As added by P.L.24-1989, SEC.28.
IC 24-5-13-12
Sec. 12. (a) If a vehicle is replaced by a
manufacturer under this chapter, the manufacturer shall reimburse
the buyer for any fees for the transfer of registration or any sales
tax incurred by the buyer as a result of replacement.
(b) If a replaced vehicle was financed by
the manufacturer, its subsidiary, or agent, the manufacturer,
subsidiary, or agent may not require the buyer to enter into any
refinancing agreement concerning a replacement vehicle that would
create any financial obligations upon the buyer less favorable than
those of the original financing agreement.
As added by P.L.150-1988, SEC.1.
IC 24-5-13-13
Sec. 13. Whenever a vehicle is replaced or
refunded under this chapter, the manufacturer shall reimburse the
buyer for necessary towing and rental costs actually incurred as a
direct result of the nonconformity.
As added by P.L.150-1988, SEC.1.
IC 24-5-13-14
Sec. 14. A buyer has the option of retaining
the use of any vehicle returned under this chapter until the time
that the buyer has been tendered a full refund or replacement
vehicle of comparable value. The use of any vehicle retained by a
buyer after its return to a manufacturer under this chapter must, in
cases in which a refund is tendered, be reflected in the reasonable
allowance for use required by section 11 of this chapter.

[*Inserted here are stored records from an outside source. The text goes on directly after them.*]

(* ===== verification/Market.v ===== *)
(** * Capacity of machines as the control plane keeps it

    The tables of machines, offers and reservations
    ([internal/database/compute.go]) with their transactions, and the routes
    around them ([internal/controlplane/compute.go]).  Every transaction is
    serializable and is one step.  Three clocks are read: that of the route,
    that of the scheduler and that of the database. *)
From Stdlib Require Import Ascii.
From S2P Require Import Prelude Float64 GoStr Model Version Compatibility Placement.

Local Open Scope string_scope.
Local Open Scope list_scope.
Local Open Scope Z_scope.

(** ** Tables *)

(** A row of [machines]. *)
Record machine_row := { RowName : string; RowURL : string; RowCapabilities : MachineCapabilities; RowStatus : string; RowSeen : option Z }.
#[export] Instance machine_row_eta : Eta machine_row := fun r =>
  Build_machine_row (RowName r) (RowURL r) (RowCapabilities r) (RowStatus r) (RowSeen r).

(** [ComputeOfferRecord]; the columns that repeat parts of the documents are
    the same as these, and [Committed] is not stored. *)
Record offer_row := { RowOffer : Offer; WithdrawnAt : option Z }.

(** The tables; offers are unique by organization and machine, reservations
    are in the order of their creation. *)
Record market := {
  machines : gmap (string * string) machine_row;
  offers : gmap (string * string) offer_row;
  reservations : list Reservation;
}.
#[export] Instance market_eta : Eta market := fun m => Build_market (machines m) (offers m) (reservations m).

(** [PublishComputeOfferRequest]. *)
Record publish_request := {
  PubMachine : string;
  PubExposed : Resources;
  PubPricing : Pricing;
  PubGeography : Geography;
  PubPolicy : OfferPolicy;
  PubTrust : string;
  PubStatus : string;
  PubFrom : option Z;
  PubTo : option Z;
  PubLatency : list LatencySample;
}.

(** [CreateComputeReservationRequest] with the checkpoint it names, once it
    was found, and its size. *)
Record reserve_request := {
  ResOffer : string;
  ResSource : string;
  ResGeography : Geography;
  ResRequested : Resources;
  ResStateBytes : Z;
  ResDurationSeconds : Z;
  ResConstraints : Constraints;
  ResTTLSeconds : Z;
  ResCheckpoint : option (DescribedManifest * Z);
}.

(** The clocks of one request. *)
Record clocks := { route_now : Z; place_now : Z; database_now : Z }.

Definition maxComputeReservationTTL : Z := 24 * hour.

Section market.
Context (ToLower ToUpper : string → string) (EqualFold : string → string → bool)
        (Quote : string → string) (environment : string) (file : string → result Policy)
        (tradingEnabled : bool) (reservationTTL : Z).

#[local] Abbreviation Offer_Normalize := (Offer_Normalize ToLower ToUpper).
#[local] Abbreviation Place := (Place ToLower ToUpper EqualFold Quote environment file).

(** [Server.computeScheduler]. *)
Definition computeScheduler : Config :=
  New {| PublicTradingEnabled := tradingEnabled; StaleAfter := 120 * second_ns; ConfigWeights := DefaultWeights; ConfigChecker := no_checker |}.

(** ** Transactions *)

Definition offer_by_id (m : market) (id : string) : option ((string * string) * offer_row) :=
  List.find (λ e, bool_decide (OfferID (RowOffer e.2) = id)) (map_to_list (offers m)).

(** [Store.UpdateMachineHeartbeat], without its projection of the
    capabilities. *)
Definition UpdateMachineHeartbeat (org machine name url : string) (caps : option MachineCapabilities) (status : string) (now : Z) (m : market) :
    result market :=
  match machines m !! (org, machine) with
  | None => Err "no rows"
  | Some row =>
      Ok (m <| machines := <[(org, machine) := {| RowName := if decide (name = "") then RowName row else name;
                                                  RowURL := if decide (url = "") then RowURL row else url;
                                                  RowCapabilities := default (RowCapabilities row) caps; RowStatus := status;
                                                  RowSeen := Some now |}]> (machines m) |>)
  end.

(** [Store.UpsertComputeOffer]: the offer keeps its identifier when there is
    one for the machine. *)
Definition UpsertComputeOffer (o : Offer) (m : market) : result (market * offer_row) :=
  match machines m !! (OwnerID o, OfferMachine o) with
  | None => Err "no rows"
  | Some row =>
      if decide (RowStatus row = "disabled") then Err "no rows"
      else
        let o := o <| MachineName := RowName row |> <| AgentURL := RowURL row |> <| Capabilities := RowCapabilities row |>
                   <| IdentityVerified := false |> <| Committed := nothing |>
                   <| OfferAvailability := (OfferAvailability o) <| LastSeenAt := RowSeen row |> |> in
        match offers m !! (OwnerID o, OfferMachine o) with
        | Some old =>
            let r := {| RowOffer := o <| OfferID := OfferID (RowOffer old) |>; WithdrawnAt := None |} in
            Ok (m <| offers := <[(OwnerID o, OfferMachine o) := r]> (offers m) |>, r)
        | None =>
            if decide (is_Some (offer_by_id m (OfferID o))) then Err "duplicate key"
            else
              let r := {| RowOffer := o; WithdrawnAt := None |} in
              Ok (m <| offers := <[(OwnerID o, OfferMachine o) := r]> (offers m) |>, r)
        end
  end.

(** [Store.WithdrawComputeOffer]. *)
Definition WithdrawComputeOffer (org id : string) (now : Z) (m : market) : result market :=
  match offer_by_id m id with
  | Some (key, row) =>
      if decide (OwnerID (RowOffer row) = org) then
        let o := RowOffer row in
        Ok (m <| offers := <[key := {| RowOffer := o <| OfferAvailability := (OfferAvailability o) <| OfferStatus := "withdrawn" |> |>;
                                       WithdrawnAt := Some now |}]> (offers m) |>)
      else Err "no rows"
  | None => Err "no rows"
  end.

Definition expire_when (P : Reservation → bool) (now : Z) (r : Reservation) : Reservation :=
  if P r && negb (Terminal (ReservationStateOf r)) && (ExpiresAt r <=? now) then r <| ReservationStateOf := ReservationExpired |> else r.

(** [Store.ExpireComputeReservations]. *)
Definition ExpireComputeReservations (now : Z) (m : market) : market :=
  m <| reservations := expire_when (λ _, true) now <$> reservations m |>.

(** [Store.LiveComputeReservations], of one offer. *)
Definition LiveComputeReservations (m : market) (id : string) (now : Z) : list Reservation :=
  filter (λ r, HeldOffer r = id ∧ Terminal (ReservationStateOf r) = false ∧ now < ExpiresAt r) (reservations m).

(** [Store.CreateComputeReservation]; [approve] gets the offer and what is
    held on it, and fills in the reservation. *)
Definition CreateComputeReservation (record : Reservation) (approve : Offer → list Reservation → Reservation → result Reservation)
    (database_now : Z) (m : market) : result (market * Reservation) :=
  match offer_by_id m (HeldOffer record) with
  | None => Err "no rows"
  | Some (_, row) =>
      if decide (is_Some (WithdrawnAt row)) then Err "no rows"
      else
        let kept := expire_when (λ r, bool_decide (HeldOffer r = HeldOffer record)) database_now <$> reservations m in
        let live := filter (λ r, HeldOffer r = HeldOffer record ∧ Terminal (ReservationStateOf r) = false) kept in
        approved ← approve (RowOffer row) live record;
        _ ← require (forallb (λ r, negb (bool_decide (ReservationID r = ReservationID approved))) kept) "duplicate key";
        Ok (m <| reservations := kept ++ [approved] |>, approved)
  end.

(** [Store.UpdateComputeReservationState]. *)
Definition UpdateComputeReservationState (org id : string) (next : ReservationState) (allow : ReservationState → bool) (m : market) : result market :=
  match List.find (λ r, bool_decide (ReservationID r = id) && bool_decide (HolderID r = org)) (reservations m) with
  | None => Err "no rows"
  | Some r =>
      _ ← require (allow (ReservationStateOf r)) "reservation cannot move to the requested state";
      Ok (m <| reservations := (λ x, if bool_decide (ReservationID x = id) && bool_decide (HolderID x = org)
                                     then x <| ReservationStateOf := next |> else x) <$> reservations m |>)
  end.

(** ** Routes *)

(** [Server.handleComputeOfferPublish] and [Server.publishComputeOffer]. *)
Definition handleComputeOfferPublish (org newID : string) (input : publish_request) (m : market) : result (market * Offer) :=
  let machineID := TrimSpace (PubMachine input) in
  _ ← require (negb (bool_decide (machineID = ""))) "an offer must name a registered machine";
  _ ← require (negb (bool_decide (Visibility (PubPolicy input) = VisibilityPublic) && negb tradingEnabled)) "public offers require compute trading";
  match machines m !! (org, machineID) with
  | None => Err "the machine is not registered in this organization"
  | Some row =>
      _ ← require (negb (bool_decide (RowStatus row = "disabled"))) "a disabled machine cannot offer resources";
      offer ← Offer_Validate ToLower ToUpper
        {| OfferID := newID; OwnerID := org; OfferMachine := machineID; MachineName := RowName row; AgentURL := RowURL row;
           Exposed := PubExposed input; Committed := nothing; OfferPricing := PubPricing input; OfferGeography := PubGeography input;
           Terms := PubPolicy input;
           OfferAvailability := {| OfferStatus := if decide (PubStatus input = "") then OfferAvailable else PubStatus input;
                                   WindowFrom := PubFrom input; WindowTo := PubTo input; LastSeenAt := RowSeen row |};
           Trust := PubTrust input; IdentityVerified := false; Capabilities := RowCapabilities row; Latency := PubLatency input |};
      '(m, stored) ← UpsertComputeOffer offer m;
      Ok (m, Offer_Normalize (RowOffer stored))
  end.

(** [Server.applyCheckpointToRequest] on the size. *)
Definition state_bytes (input : reserve_request) : Z :=
  match ResCheckpoint input with
  | Some (_, plain) => if (ResStateBytes input =? 0) && (0 <? plain) then plain else ResStateBytes input
  | None => ResStateBytes input
  end.

(** The check of [Server.createComputeReservation]. *)
Definition approve_reservation (placement : Request) (t : clocks) (row : Offer) (live : list Reservation) (target : Reservation) : result Reservation :=
  let offer := (Offer_Normalize row) <| Committed := CommittedFrom live (route_now t) |> in
  p ← Place computeScheduler (place_now t) placement [offer];
  match Candidates p with
  | [] => Err (match Rejected p with x :: _ => RejectionCode x | [] => "the offer cannot satisfy this reservation" end)
  | c :: _ => Ok (target <| HeldMachine := CandidateMachine c |> <| HeldHourlyMicros := HourlyMicros c |> <| HeldCurrency := CandidateCurrency c |>)
  end.

(** [Server.handleComputeReservationCreate]. *)
Definition handleComputeReservationCreate (org newID : string) (input : reserve_request) (t : clocks) (m : market) : result (market * Reservation) :=
  let offerID := TrimSpace (ResOffer input) in
  _ ← require (negb (bool_decide (offerID = ""))) "a reservation must name the offer it holds";
  _ ← require ((0 <=? ResDurationSeconds input) && (0 <=? ResTTLSeconds input)) "reservation duration and ttl cannot be negative";
  let asked := int64 (ResTTLSeconds input * second_ns) in
  let ttl := if asked <=? 0 then reservationTTL else asked in
  _ ← require (ttl <=? maxComputeReservationTTL) "a reservation may hold capacity for at most 24h";
  let placement := {| Requester := org; SourceMachine := ResSource input; SourceGeography := ResGeography input; Requirements := ResRequested input;
                      StateBytes := state_bytes input; Duration := int64 (ResDurationSeconds input * second_ns); Wanted := ResConstraints input;
                      ReqWeights := None; Limit := 0; ReqManifest := fst <$> ResCheckpoint input |} in
  reservation ← Reservation_Validate
    {| ReservationID := newID; HeldOffer := offerID; HolderID := org; HeldMachine := ""; Requested := ResRequested input;
       ReservationStateOf := ReservationPending; HeldHourlyMicros := 0; HeldCurrency := ""; ExpiresAt := route_now t + ttl |};
  CreateComputeReservation reservation (approve_reservation placement t) (database_now t) m.

(** [Server.handleComputeReservationState]. *)
Definition handleComputeReservationState (org id : string) (next : ReservationState) (m : market) : result market :=
  UpdateComputeReservationState org id next (λ current, CanTransitionReservation current next) m.

(** [Server.schedulableOffers] and [Server.computeInventory]. *)
Definition visible (org : string) (row : offer_row) : bool :=
  let o := RowOffer row in
  bool_decide (WithdrawnAt row = None) && negb (bool_decide (OfferStatus (OfferAvailability o) = "withdrawn")) &&
  (bool_decide (OwnerID o = org) ||
   bool_decide (Visibility (Terms o) = VisibilityOrganization) && bool_decide (org ∈ AllowedOrganizations (Terms o)) ||
   tradingEnabled && bool_decide (Visibility (Terms o) = VisibilityPublic)).
Definition schedulableOffers (org : string) (now : Z) (m : market) : market * list Offer :=
  let m := ExpireComputeReservations now m in
  (m, (λ row, (Offer_Normalize (RowOffer row)) <| Committed := CommittedFrom (LiveComputeReservations m (OfferID (RowOffer row)) now) now |>)
        <$> filter (λ row, visible org row = true) (snd <$> map_to_list (offers m))).

(** [Server.handleComputePlacement]. *)
Definition handleComputePlacement (placement : Request) (t : clocks) (m : market) : market * result Placement :=
  let '(m, offers) := schedulableOffers (Requester placement) (route_now t) m in
  (m, Place computeScheduler (place_now t) placement offers).

(** ** Lives of the market *)

Inductive market_op :=
| Heartbeat (org machine name url : string) (caps : option MachineCapabilities) (status : string) (now : Z)
| Publish (org newID : string) (input : publish_request)
| WithdrawOffer (org id : string) (now : Z)
| PlaceRequest (placement : Request) (t : clocks)
| Reserve (org newID : string) (input : reserve_request) (t : clocks)
| MoveReservation (org id : string) (next : ReservationState).

Definition keep_on {A} (m : market) (r : result A) (f : A → market) : market := match r with Ok a => f a | Err _ => m end.

(** A request that fails changes nothing. *)
Definition market_step (m : market) (op : market_op) : market :=
  match op with
  | Heartbeat org machine name url caps status now => keep_on m (UpdateMachineHeartbeat org machine name url caps status now m) id
  | Publish org newID input => keep_on m (handleComputeOfferPublish org newID input m) fst
  | WithdrawOffer org id now => keep_on m (WithdrawComputeOffer org id now m) (λ m, m)
  | PlaceRequest placement t => fst (handleComputePlacement placement t m)
  | Reserve org newID input t => keep_on m (handleComputeReservationCreate org newID input t m) fst
  | MoveReservation org id next => keep_on m (handleComputeReservationState org id next m) (λ m, m)
  end.
End market.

As added by P.L.150-1988, SEC.1.
IC 24-5-13-15
Sec. 15. (a) A reasonable number of attempts
is considered to have been undertaken to correct a nonconformity if:
(1) the
nonconformity has been subject to repair at least four (4) times by
the manufacturer or its agents or authorized dealers, but the
nonconformity continues to exist; or
(2) the vehicle is
out of service by reason of repair of any nonconformity for a
cumulative total of at least thirty (30) business days, and the
nonconformity continues to exist.
(b) The thirty (30) business day period in
subsection (a)(2) shall be extended by any period of time during
which repair services are not available as a direct result of a
strike. The manufacturer, its agent, or authorized dealer shall
provide or make provision for the free use of a vehicle to any buyer
whose vehicle is out of service by reason of repair during a strike.
(c) The burden is on the manufacturer to
show that the reason for an extension under subsection (b) was the
direct cause for the failure of the manufacturer, its agent, or
authorized dealer to cure any nonconformity during the time of the
event.
As added by P.L.150-1988, SEC.1.
IC 24-5-13-16
Sec. 16. (a) A manufacturer, its agent, or
authorized dealer may not refuse to diagnose or repair any vehicle
for the purpose of avoiding liability under this chapter.
(b) A manufacturer, its agent, or authorized
dealer shall provide a buyer with a written repair order each time
the buyer's vehicle is brought in for examination or repair. The
repair order must indicate all work performed on the vehicle
including examination of the vehicle, parts, and labor.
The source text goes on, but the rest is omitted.